#### [Exercise instructions]
A verbatim copy of the whole listing is what is needed.

==================================================

(** * Interaction and readiness core of the 3D scene page

    A shallow embedding of the two script variants of the page:
    [main.js] (module [MainJs]) and the earlier script kept next to it
    (module [Part000]).  JavaScript numbers are modelled by exact
    rationals ([Q]); comparisons are the boolean tests the script performs.
    The module-level [let]/[const] bindings of the script become record
    fields that are passed to and returned from every handler. *)

From Stdlib Require Import QArith Qabs Qminmax Qround Lqa Lia PrimFloat.
From stdpp Require Import gmap strings list pretty.

Local Open Scope Q_scope.

(** ** Numbers *)

Module Js.

(** [a > b], [a < b], [a >= b], [a <= b] on numbers. *)
Definition gt (a b : Q) : bool := negb (Qle_bool a b).
Definition lt (a b : Q) : bool := negb (Qle_bool b a).
Definition ge (a b : Q) : bool := Qle_bool b a.
Definition le (a b : Q) : bool := Qle_bool a b.

End Js.

Module Math.

Definition max (a b : Q) : Q := Qmax a b.
Definition min (a b : Q) : Q := Qmin a b.
Definition abs (a : Q) : Q := Qabs a.

End Math.

(** [Math.max(lo, Math.min(hi, v))], the clamping idiom of both scripts. *)
Definition clamp (lo hi v : Q) : Q := Math.max lo (Math.min hi v).

(** ** THREE.Vector3 *)

Module Vector3.

Record t : Type := mk { x : Q; y : Q; z : Q }.

Definition clone (v : t) : t := v.

Definition add (v w : t) : t :=
  mk (x v + x w) (y v + y w) (z v + z w).

Definition multiplyScalar (v : t) (s : Q) : t :=
  mk (x v * s) (y v * s) (z v * s).

Definition addScaledVector (v w : t) (s : Q) : t :=
  mk (x v + x w * s) (y v + y w * s) (z v + z w * s).

Definition setX (v : t) (a : Q) : t := mk a (y v) (z v).
Definition setZ (v : t) (a : Q) : t := mk (x v) (y v) a.

End Vector3.

(** ** Module state shared by the handlers *)

(** [keyStates]; the field for [S] cannot keep its one-letter name. *)
Record KeyStates : Type := mkKeys {
  keyW : bool; keyA : bool; keyS : bool; keyD : bool
}.

(** [keyStates], [scrollVelocityX], [touchStartY] and [isTouching]. *)
Record InputState : Type := mkInput {
  keyStates : KeyStates;
  scrollVelocityX : Q;
  touchStartY : Q;
  isTouching : bool
}.

(** What one animation frame reads from its host: [clock.getDelta()] and the
    camera's forward and right axes, recomputed from the live camera. *)
Record FrameEnv : Type := mkEnv {
  delta : Q;
  forward : Vector3.t;
  right : Vector3.t
}.

(** The rectangle the camera is confined to. *)
Record Bounds : Type := mkBounds {
  minCameraX : Q; maxCameraX : Q; minCameraZ : Q; maxCameraZ : Q
}.

Definition in_bounds (b : Bounds) (p : Vector3.t) : Prop :=
  minCameraX b <= Vector3.x p <= maxCameraX b /\
  minCameraZ b <= Vector3.z p <= maxCameraZ b.

Definition well_formed (b : Bounds) : Prop :=
  minCameraX b <= maxCameraX b /\ minCameraZ b <= maxCameraZ b.

(** The clamp applied to the camera when the scene is loaded. *)
Definition clampInitial (b : Bounds) (p : Vector3.t) : Vector3.t :=
  let p1 := Vector3.setX p (clamp (minCameraX b) (maxCameraX b) (Vector3.x p)) in
  Vector3.setZ p1 (clamp (minCameraZ b) (maxCameraZ b) (Vector3.z p1)).

(** The four key branches of the camera movement, in source order. *)
Definition wasdPotential (k : KeyStates) (e : FrameEnv) (dist : Q)
    (p : Vector3.t) : Vector3.t :=
  let p0 := Vector3.clone p in
  let p1 := if keyW k then Vector3.addScaledVector p0 (forward e) dist else p0 in
  let p2 := if keyS k then Vector3.addScaledVector p1 (forward e) (- dist) else p1 in
  let p3 := if keyA k then Vector3.addScaledVector p2 (right e) (- dist) else p2 in
  if keyD k then Vector3.addScaledVector p3 (right e) dist else p3.

Definition movedWASD (k : KeyStates) : bool :=
  keyW k || keyS k || keyA k || keyD k.

(** The part of the page the input listeners and the camera block of
    [animate] read and write. *)
Record World : Type := mkWorld {
  isCameraLoaded : bool;
  sceneReady : bool;
  input : InputState;
  position : Vector3.t
}.

Definition setInput (w : World) (i : InputState) : World :=
  mkWorld (isCameraLoaded w) (sceneReady w) i (position w).

Inductive KeyCode : Type := KeyW | KeyA | KeyS | KeyD | KeyOther.

(** What the host delivers: DOM input events and animation frames. *)
Inductive Event : Type :=
| keydown (code : KeyCode)
| keyup (code : KeyCode)
| wheel (deltaY : Q)
| touchstart (touches : list Q)
| touchmove (touches : list Q)
| touchend (touches : list Q)
| frame (e : FrameEnv).

Definition setKey (k : KeyStates) (c : KeyCode) (b : bool) : KeyStates :=
  match c with
  | KeyW => mkKeys b (keyA k) (keyS k) (keyD k)
  | KeyA => mkKeys (keyW k) b (keyS k) (keyD k)
  | KeyS => mkKeys (keyW k) (keyA k) b (keyD k)
  | KeyD => mkKeys (keyW k) (keyA k) (keyS k) b
  | KeyOther => k
  end.

(** The [keydown] and [keyup] listeners, the same in both scripts. *)
Definition onKeyDown (w : World) (c : KeyCode) : World :=
  let i := input w in
  setInput w (mkInput (setKey (keyStates i) c true) (scrollVelocityX i)
                (touchStartY i) (isTouching i)).

Definition onKeyUp (w : World) (c : KeyCode) : World :=
  let i := input w in
  setInput w (mkInput (setKey (keyStates i) c false) (scrollVelocityX i)
                (touchStartY i) (isTouching i)).

Module MainJs.

Definition moveSpeed : Q := 3.0.
Definition scrollSensitivity : Q := 0.01.
Definition touchScrollSensitivity : Q := 0.01.
Definition scrollDamping : Q := 0.75.
Definition scrollEpsilon : Q := 0.0001.

Definition bounds : Bounds := mkBounds (-50) 50 (-1.75) 1.75.

(** Where the fallback camera is put when the model file holds none: a new
    [PerspectiveCamera] with [position.z = 5]; that position is not clamped. *)
Definition fallbackCameraPosition : Vector3.t := Vector3.mk 0 0 5.

(** The WASD block: the potential position, clamped on each axis, becomes
    the camera position when a key is down. *)
Definition wasdMovement (e : FrameEnv) (i : InputState) (pos : Vector3.t)
    : Vector3.t :=
  let wasdMoveDistance := moveSpeed * delta e in
  let potentialPositionWASD :=
    wasdPotential (keyStates i) e wasdMoveDistance pos in
  if movedWASD (keyStates i) then
    let q1 := Vector3.setX potentialPositionWASD
                (clamp (minCameraX bounds) (maxCameraX bounds)
                   (Vector3.x potentialPositionWASD)) in
    Vector3.setZ q1
      (clamp (minCameraZ bounds) (maxCameraZ bounds) (Vector3.z q1))
  else pos.

(** [moveVector] and [potentialPositionScroll] of the scroll block. *)
Definition moveVector (e : FrameEnv) (i : InputState) : Vector3.t :=
  let scrollMoveStep := scrollVelocityX i * delta e in
  Vector3.multiplyScalar (Vector3.clone (right e)) scrollMoveStep.

Definition potentialPositionScroll (e : FrameEnv) (i : InputState)
    (pos : Vector3.t) : Vector3.t :=
  Vector3.add (Vector3.clone pos) (moveVector e i).

(** The bounds check of the scroll block, with its strict inequalities. *)
Definition strictlyInside (p : Vector3.t) : bool :=
  Js.gt (Vector3.x p) (minCameraX bounds)
  && Js.lt (Vector3.x p) (maxCameraX bounds)
  && Js.gt (Vector3.z p) (minCameraZ bounds)
  && Js.lt (Vector3.z p) (maxCameraZ bounds).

==================================================

#### [Solution to the exercise]
(** * Interaction and readiness core of the 3D scene page

    A shallow embedding of the two script variants of the page:
    [main.js] (module [MainJs]) and the earlier script kept next to it
    (module [Part000]).  JavaScript numbers are modelled by exact
    rationals ([Q]); comparisons are the boolean tests the script performs.
    The module-level [let]/[const] bindings of the script become record
    fields that are passed to and returned from every handler. *)

From Stdlib Require Import QArith Qabs Qminmax Qround Lqa Lia PrimFloat.
From stdpp Require Import gmap strings list pretty.

Local Open Scope Q_scope.

(** ** Numbers *)

Module Js.

(** [a > b], [a < b], [a >= b], [a <= b] on numbers. *)
Definition gt (a b : Q) : bool := negb (Qle_bool a b).
Definition lt (a b : Q) : bool := negb (Qle_bool b a).
Definition ge (a b : Q) : bool := Qle_bool b a.
Definition le (a b : Q) : bool := Qle_bool a b.

End Js.

Module Math.

Definition max (a b : Q) : Q := Qmax a b.
Definition min (a b : Q) : Q := Qmin a b.
Definition abs (a : Q) : Q := Qabs a.

End Math.

(** [Math.max(lo, Math.min(hi, v))], the clamping idiom of both scripts. *)
Definition clamp (lo hi v : Q) : Q := Math.max lo (Math.min hi v).

(** ** THREE.Vector3 *)

Module Vector3.

Record t : Type := mk { x : Q; y : Q; z : Q }.

Definition clone (v : t) : t := v.

Definition add (v w : t) : t :=
  mk (x v + x w) (y v + y w) (z v + z w).

Definition multiplyScalar (v : t) (s : Q) : t :=
  mk (x v * s) (y v * s) (z v * s).

Definition addScaledVector (v w : t) (s : Q) : t :=
  mk (x v + x w * s) (y v + y w * s) (z v + z w * s).

Definition setX (v : t) (a : Q) : t := mk a (y v) (z v).
Definition setZ (v : t) (a : Q) : t := mk (x v) (y v) a.

End Vector3.

(** ** Module state shared by the handlers *)

(** [keyStates]; the field for [S] cannot keep its one-letter name. *)
Record KeyStates : Type := mkKeys {
  keyW : bool; keyA : bool; keyS : bool; keyD : bool
}.

(** [keyStates], [scrollVelocityX], [touchStartY] and [isTouching]. *)
Record InputState : Type := mkInput {
  keyStates : KeyStates;
  scrollVelocityX : Q;
  touchStartY : Q;
  isTouching : bool
}.

(** What one animation frame reads from its host: [clock.getDelta()] and the
    camera's forward and right axes, recomputed from the live camera. *)
Record FrameEnv : Type := mkEnv {
  delta : Q;
  forward : Vector3.t;
  right : Vector3.t
}.

(** The rectangle the camera is confined to. *)
Record Bounds : Type := mkBounds {
  minCameraX : Q; maxCameraX : Q; minCameraZ : Q; maxCameraZ : Q
}.

Definition in_bounds (b : Bounds) (p : Vector3.t) : Prop :=
  minCameraX b <= Vector3.x p <= maxCameraX b /\
  minCameraZ b <= Vector3.z p <= maxCameraZ b.

Definition well_formed (b : Bounds) : Prop :=
  minCameraX b <= maxCameraX b /\ minCameraZ b <= maxCameraZ b.

(** The clamp applied to the camera when the scene is loaded. *)
Definition clampInitial (b : Bounds) (p : Vector3.t) : Vector3.t :=
  let p1 := Vector3.setX p (clamp (minCameraX b) (maxCameraX b) (Vector3.x p)) in
  Vector3.setZ p1 (clamp (minCameraZ b) (maxCameraZ b) (Vector3.z p1)).

(** The four key branches of the camera movement, in source order. *)
Definition wasdPotential (k : KeyStates) (e : FrameEnv) (dist : Q)
    (p : Vector3.t) : Vector3.t :=
  let p0 := Vector3.clone p in
  let p1 := if keyW k then Vector3.addScaledVector p0 (forward e) dist else p0 in
  let p2 := if keyS k then Vector3.addScaledVector p1 (forward e) (- dist) else p1 in
  let p3 := if keyA k then Vector3.addScaledVector p2 (right e) (- dist) else p2 in
  if keyD k then Vector3.addScaledVector p3 (right e) dist else p3.

Definition movedWASD (k : KeyStates) : bool :=
  keyW k || keyS k || keyA k || keyD k.

(** The part of the page the input listeners and the camera block of
    [animate] read and write. *)
Record World : Type := mkWorld {
  isCameraLoaded : bool;
  sceneReady : bool;
  input : InputState;
  position : Vector3.t
}.

Definition setInput (w : World) (i : InputState) : World :=
  mkWorld (isCameraLoaded w) (sceneReady w) i (position w).

Inductive KeyCode : Type := KeyW | KeyA | KeyS | KeyD | KeyOther.

(** What the host delivers: DOM input events and animation frames. *)
Inductive Event : Type :=
| keydown (code : KeyCode)
| keyup (code : KeyCode)
| wheel (deltaY : Q)
| touchstart (touches : list Q)
| touchmove (touches : list Q)
| touchend (touches : list Q)
| frame (e : FrameEnv).

Definition setKey (k : KeyStates) (c : KeyCode) (b : bool) : KeyStates :=
  match c with
  | KeyW => mkKeys b (keyA k) (keyS k) (keyD k)
  | KeyA => mkKeys (keyW k) b (keyS k) (keyD k)
  | KeyS => mkKeys (keyW k) (keyA k) b (keyD k)
  | KeyD => mkKeys (keyW k) (keyA k) (keyS k) b
  | KeyOther => k
  end.

(** The [keydown] and [keyup] listeners, the same in both scripts. *)
Definition onKeyDown (w : World) (c : KeyCode) : World :=
  let i := input w in
  setInput w (mkInput (setKey (keyStates i) c true) (scrollVelocityX i)
                (touchStartY i) (isTouching i)).

Definition onKeyUp (w : World) (c : KeyCode) : World :=
  let i := input w in
  setInput w (mkInput (setKey (keyStates i) c false) (scrollVelocityX i)
                (touchStartY i) (isTouching i)).

Module MainJs.

Definition moveSpeed : Q := 3.0.
Definition scrollSensitivity : Q := 0.01.
Definition touchScrollSensitivity : Q := 0.01.
Definition scrollDamping : Q := 0.75.
Definition scrollEpsilon : Q := 0.0001.

Definition bounds : Bounds := mkBounds (-50) 50 (-1.75) 1.75.

(** Where the fallback camera is put when the model file holds none: a new
    [PerspectiveCamera] with [position.z = 5]; that position is not clamped. *)
Definition fallbackCameraPosition : Vector3.t := Vector3.mk 0 0 5.

(** The WASD block: the potential position, clamped on each axis, becomes
    the camera position when a key is down. *)
Definition wasdMovement (e : FrameEnv) (i : InputState) (pos : Vector3.t)
    : Vector3.t :=
  let wasdMoveDistance := moveSpeed * delta e in
  let potentialPositionWASD :=
    wasdPotential (keyStates i) e wasdMoveDistance pos in
  if movedWASD (keyStates i) then
    let q1 := Vector3.setX potentialPositionWASD
                (clamp (minCameraX bounds) (maxCameraX bounds)
                   (Vector3.x potentialPositionWASD)) in
    Vector3.setZ q1
      (clamp (minCameraZ bounds) (maxCameraZ bounds) (Vector3.z q1))
  else pos.

(** [moveVector] and [potentialPositionScroll] of the scroll block. *)
Definition moveVector (e : FrameEnv) (i : InputState) : Vector3.t :=
  let scrollMoveStep := scrollVelocityX i * delta e in
  Vector3.multiplyScalar (Vector3.clone (right e)) scrollMoveStep.

Definition potentialPositionScroll (e : FrameEnv) (i : InputState)
    (pos : Vector3.t) : Vector3.t :=
  Vector3.add (Vector3.clone pos) (moveVector e i).

(** The bounds check of the scroll block, with its strict inequalities. *)
Definition strictlyInside (p : Vector3.t) : bool :=
  Js.gt (Vector3.x p) (minCameraX bounds)
  && Js.lt (Vector3.x p) (maxCameraX bounds)
  && Js.gt (Vector3.z p) (minCameraZ bounds)
  && Js.lt (Vector3.z p) (maxCameraZ bounds).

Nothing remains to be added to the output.